Segment Start: THE DATA

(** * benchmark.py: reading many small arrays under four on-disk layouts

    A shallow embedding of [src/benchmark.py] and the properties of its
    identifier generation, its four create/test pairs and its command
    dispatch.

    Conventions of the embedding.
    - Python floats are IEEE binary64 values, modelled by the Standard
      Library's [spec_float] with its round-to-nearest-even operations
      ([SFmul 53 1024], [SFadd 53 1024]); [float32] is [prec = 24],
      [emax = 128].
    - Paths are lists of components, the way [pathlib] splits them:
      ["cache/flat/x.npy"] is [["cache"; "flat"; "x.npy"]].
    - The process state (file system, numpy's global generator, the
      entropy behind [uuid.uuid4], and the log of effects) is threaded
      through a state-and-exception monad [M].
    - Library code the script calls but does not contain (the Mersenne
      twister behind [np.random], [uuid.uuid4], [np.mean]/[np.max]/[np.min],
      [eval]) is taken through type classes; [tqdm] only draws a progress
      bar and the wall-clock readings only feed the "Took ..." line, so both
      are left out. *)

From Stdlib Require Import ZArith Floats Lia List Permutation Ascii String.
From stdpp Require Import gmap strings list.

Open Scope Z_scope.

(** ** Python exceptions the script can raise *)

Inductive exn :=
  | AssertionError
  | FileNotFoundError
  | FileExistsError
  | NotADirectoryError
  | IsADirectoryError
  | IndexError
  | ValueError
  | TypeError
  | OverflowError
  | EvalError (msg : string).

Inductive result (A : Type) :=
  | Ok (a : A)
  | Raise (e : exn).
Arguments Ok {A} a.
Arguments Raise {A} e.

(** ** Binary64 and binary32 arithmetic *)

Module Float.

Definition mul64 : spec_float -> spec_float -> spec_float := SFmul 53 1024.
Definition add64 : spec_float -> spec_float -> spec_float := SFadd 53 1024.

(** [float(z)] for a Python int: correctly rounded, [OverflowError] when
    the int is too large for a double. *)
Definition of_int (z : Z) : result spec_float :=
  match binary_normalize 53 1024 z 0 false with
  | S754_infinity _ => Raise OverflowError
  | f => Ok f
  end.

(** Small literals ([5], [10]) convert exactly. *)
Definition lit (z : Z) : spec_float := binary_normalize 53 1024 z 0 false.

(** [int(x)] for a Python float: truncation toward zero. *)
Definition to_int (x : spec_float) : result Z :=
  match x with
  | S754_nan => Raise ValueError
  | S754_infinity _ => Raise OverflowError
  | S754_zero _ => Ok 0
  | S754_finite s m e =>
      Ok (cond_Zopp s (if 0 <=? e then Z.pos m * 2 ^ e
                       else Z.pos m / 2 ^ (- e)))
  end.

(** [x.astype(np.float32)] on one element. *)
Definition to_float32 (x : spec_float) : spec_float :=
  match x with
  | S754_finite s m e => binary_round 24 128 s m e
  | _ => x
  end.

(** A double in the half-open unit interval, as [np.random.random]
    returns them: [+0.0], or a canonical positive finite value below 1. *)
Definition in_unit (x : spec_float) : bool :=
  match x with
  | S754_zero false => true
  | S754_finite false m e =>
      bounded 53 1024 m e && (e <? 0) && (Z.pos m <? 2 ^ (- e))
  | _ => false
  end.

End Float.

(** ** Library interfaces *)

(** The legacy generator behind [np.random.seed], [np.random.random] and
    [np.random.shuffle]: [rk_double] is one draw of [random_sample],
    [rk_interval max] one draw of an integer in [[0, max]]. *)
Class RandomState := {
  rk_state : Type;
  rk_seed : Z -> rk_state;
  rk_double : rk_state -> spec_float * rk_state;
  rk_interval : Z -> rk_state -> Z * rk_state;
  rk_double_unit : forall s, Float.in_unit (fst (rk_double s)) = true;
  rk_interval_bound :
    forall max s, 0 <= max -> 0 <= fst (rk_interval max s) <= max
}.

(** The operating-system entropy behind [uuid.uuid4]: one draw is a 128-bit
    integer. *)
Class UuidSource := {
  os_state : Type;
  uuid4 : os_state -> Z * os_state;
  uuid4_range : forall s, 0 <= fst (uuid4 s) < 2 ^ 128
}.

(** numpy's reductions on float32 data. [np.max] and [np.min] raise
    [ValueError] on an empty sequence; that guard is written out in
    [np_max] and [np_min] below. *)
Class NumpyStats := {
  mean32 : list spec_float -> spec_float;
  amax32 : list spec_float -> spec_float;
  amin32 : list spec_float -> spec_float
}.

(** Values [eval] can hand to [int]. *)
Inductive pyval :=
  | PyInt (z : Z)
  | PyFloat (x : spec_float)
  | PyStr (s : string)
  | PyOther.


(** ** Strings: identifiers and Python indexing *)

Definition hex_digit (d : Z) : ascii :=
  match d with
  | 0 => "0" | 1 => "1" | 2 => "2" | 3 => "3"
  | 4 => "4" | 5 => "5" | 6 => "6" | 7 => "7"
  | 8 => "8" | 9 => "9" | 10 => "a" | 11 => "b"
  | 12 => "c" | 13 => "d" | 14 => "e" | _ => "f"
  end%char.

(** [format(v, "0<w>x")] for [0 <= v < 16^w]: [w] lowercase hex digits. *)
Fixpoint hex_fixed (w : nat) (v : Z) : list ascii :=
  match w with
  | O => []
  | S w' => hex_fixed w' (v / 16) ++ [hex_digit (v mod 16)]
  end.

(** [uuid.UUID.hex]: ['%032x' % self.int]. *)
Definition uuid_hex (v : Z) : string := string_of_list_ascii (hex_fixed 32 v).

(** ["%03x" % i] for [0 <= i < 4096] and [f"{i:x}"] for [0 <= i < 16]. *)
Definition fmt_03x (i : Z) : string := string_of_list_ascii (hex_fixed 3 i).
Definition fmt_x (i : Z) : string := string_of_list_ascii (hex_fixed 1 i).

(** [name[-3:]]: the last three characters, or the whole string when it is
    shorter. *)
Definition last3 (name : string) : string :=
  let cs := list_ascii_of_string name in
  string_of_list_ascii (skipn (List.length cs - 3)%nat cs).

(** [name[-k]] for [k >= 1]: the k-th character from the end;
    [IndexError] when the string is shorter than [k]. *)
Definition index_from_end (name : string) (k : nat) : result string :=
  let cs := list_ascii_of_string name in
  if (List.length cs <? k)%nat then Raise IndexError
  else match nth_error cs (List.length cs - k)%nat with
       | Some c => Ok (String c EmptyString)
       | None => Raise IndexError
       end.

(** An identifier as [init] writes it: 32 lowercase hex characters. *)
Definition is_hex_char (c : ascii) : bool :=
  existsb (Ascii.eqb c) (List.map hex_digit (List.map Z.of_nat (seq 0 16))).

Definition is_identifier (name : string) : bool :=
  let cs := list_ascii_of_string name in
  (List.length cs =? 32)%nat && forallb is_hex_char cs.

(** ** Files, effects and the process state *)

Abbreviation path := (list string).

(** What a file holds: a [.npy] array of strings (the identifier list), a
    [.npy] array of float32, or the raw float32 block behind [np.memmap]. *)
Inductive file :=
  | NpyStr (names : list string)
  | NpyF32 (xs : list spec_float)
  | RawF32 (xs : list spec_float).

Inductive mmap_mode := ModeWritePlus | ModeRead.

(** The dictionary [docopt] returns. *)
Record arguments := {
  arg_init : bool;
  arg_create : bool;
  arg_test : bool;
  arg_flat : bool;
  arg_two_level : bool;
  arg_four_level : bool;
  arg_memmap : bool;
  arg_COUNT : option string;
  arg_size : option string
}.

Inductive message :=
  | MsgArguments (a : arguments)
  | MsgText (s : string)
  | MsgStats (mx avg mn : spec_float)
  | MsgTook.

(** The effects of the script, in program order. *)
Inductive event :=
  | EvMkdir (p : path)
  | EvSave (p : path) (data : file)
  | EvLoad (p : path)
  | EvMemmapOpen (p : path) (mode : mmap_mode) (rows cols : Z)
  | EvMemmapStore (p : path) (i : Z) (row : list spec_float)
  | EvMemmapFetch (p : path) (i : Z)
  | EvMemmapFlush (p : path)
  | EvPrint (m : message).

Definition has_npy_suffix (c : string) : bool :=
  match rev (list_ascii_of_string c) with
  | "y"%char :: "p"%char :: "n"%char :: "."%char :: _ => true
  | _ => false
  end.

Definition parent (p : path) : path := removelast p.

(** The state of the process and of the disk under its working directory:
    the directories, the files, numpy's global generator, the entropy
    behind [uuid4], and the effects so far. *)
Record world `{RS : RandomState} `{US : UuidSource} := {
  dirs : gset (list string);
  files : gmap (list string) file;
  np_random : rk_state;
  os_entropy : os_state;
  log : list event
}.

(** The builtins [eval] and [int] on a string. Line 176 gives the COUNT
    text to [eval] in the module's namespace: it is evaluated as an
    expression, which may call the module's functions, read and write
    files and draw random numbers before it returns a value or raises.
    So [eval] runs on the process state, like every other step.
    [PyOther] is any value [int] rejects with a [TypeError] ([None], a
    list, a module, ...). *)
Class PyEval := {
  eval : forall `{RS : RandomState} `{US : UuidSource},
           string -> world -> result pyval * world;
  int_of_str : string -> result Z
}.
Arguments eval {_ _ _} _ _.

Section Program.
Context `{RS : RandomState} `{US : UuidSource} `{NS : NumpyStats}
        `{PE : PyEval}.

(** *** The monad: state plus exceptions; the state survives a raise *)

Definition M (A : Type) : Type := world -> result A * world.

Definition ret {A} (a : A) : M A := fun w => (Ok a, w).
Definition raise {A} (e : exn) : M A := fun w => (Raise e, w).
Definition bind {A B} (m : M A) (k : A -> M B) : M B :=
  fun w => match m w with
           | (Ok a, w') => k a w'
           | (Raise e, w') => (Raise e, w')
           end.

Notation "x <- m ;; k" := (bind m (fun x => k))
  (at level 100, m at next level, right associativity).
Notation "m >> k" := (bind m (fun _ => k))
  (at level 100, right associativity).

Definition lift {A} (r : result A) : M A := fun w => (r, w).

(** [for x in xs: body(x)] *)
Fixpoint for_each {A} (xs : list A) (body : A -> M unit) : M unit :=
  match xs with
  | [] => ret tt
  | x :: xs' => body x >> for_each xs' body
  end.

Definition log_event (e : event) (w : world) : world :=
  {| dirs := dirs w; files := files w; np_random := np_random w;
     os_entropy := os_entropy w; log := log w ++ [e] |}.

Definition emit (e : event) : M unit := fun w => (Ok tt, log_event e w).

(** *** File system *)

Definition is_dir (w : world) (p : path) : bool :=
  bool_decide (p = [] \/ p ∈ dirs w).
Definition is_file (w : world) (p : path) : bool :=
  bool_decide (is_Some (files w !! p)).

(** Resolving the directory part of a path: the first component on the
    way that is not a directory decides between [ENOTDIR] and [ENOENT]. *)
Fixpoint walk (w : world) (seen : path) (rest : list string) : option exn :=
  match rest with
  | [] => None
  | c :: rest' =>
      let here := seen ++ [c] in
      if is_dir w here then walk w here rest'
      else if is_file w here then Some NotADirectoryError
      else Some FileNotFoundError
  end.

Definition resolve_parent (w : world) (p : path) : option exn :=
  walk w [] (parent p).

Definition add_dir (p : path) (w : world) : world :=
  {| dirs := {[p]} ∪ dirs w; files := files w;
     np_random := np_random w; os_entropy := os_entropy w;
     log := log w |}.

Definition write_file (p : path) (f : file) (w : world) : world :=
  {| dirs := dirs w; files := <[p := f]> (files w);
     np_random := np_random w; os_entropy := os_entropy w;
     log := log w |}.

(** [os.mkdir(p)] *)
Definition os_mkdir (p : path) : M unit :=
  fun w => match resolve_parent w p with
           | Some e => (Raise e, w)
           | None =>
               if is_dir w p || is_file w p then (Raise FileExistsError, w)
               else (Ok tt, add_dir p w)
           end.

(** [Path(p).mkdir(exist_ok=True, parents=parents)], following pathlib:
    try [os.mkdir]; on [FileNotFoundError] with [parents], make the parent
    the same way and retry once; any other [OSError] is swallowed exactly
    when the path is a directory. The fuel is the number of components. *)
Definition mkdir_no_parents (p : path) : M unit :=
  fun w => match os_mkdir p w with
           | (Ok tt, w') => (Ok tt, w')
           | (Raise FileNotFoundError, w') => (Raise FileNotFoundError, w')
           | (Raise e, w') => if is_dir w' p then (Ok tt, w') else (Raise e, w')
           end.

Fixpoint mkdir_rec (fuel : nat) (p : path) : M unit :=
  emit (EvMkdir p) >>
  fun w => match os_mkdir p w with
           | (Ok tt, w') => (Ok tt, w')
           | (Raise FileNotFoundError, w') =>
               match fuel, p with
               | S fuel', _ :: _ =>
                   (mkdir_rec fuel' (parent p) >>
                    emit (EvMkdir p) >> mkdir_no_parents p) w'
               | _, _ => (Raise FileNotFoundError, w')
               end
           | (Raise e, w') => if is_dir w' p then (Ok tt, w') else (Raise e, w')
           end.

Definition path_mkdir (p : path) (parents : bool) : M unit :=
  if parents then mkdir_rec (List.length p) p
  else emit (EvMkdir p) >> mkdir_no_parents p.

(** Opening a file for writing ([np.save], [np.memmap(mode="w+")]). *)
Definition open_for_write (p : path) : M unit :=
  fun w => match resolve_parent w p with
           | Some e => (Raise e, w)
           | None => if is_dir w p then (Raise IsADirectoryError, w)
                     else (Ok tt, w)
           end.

Segment End: THE DATA

» WHAT TO WORK ON
Your task is to copy each line of the data above that holds "exceptions".

» RESPONSE
(** ** Python exceptions the script can raise *)
(** *** The monad: state plus exceptions; the state survives a raise *)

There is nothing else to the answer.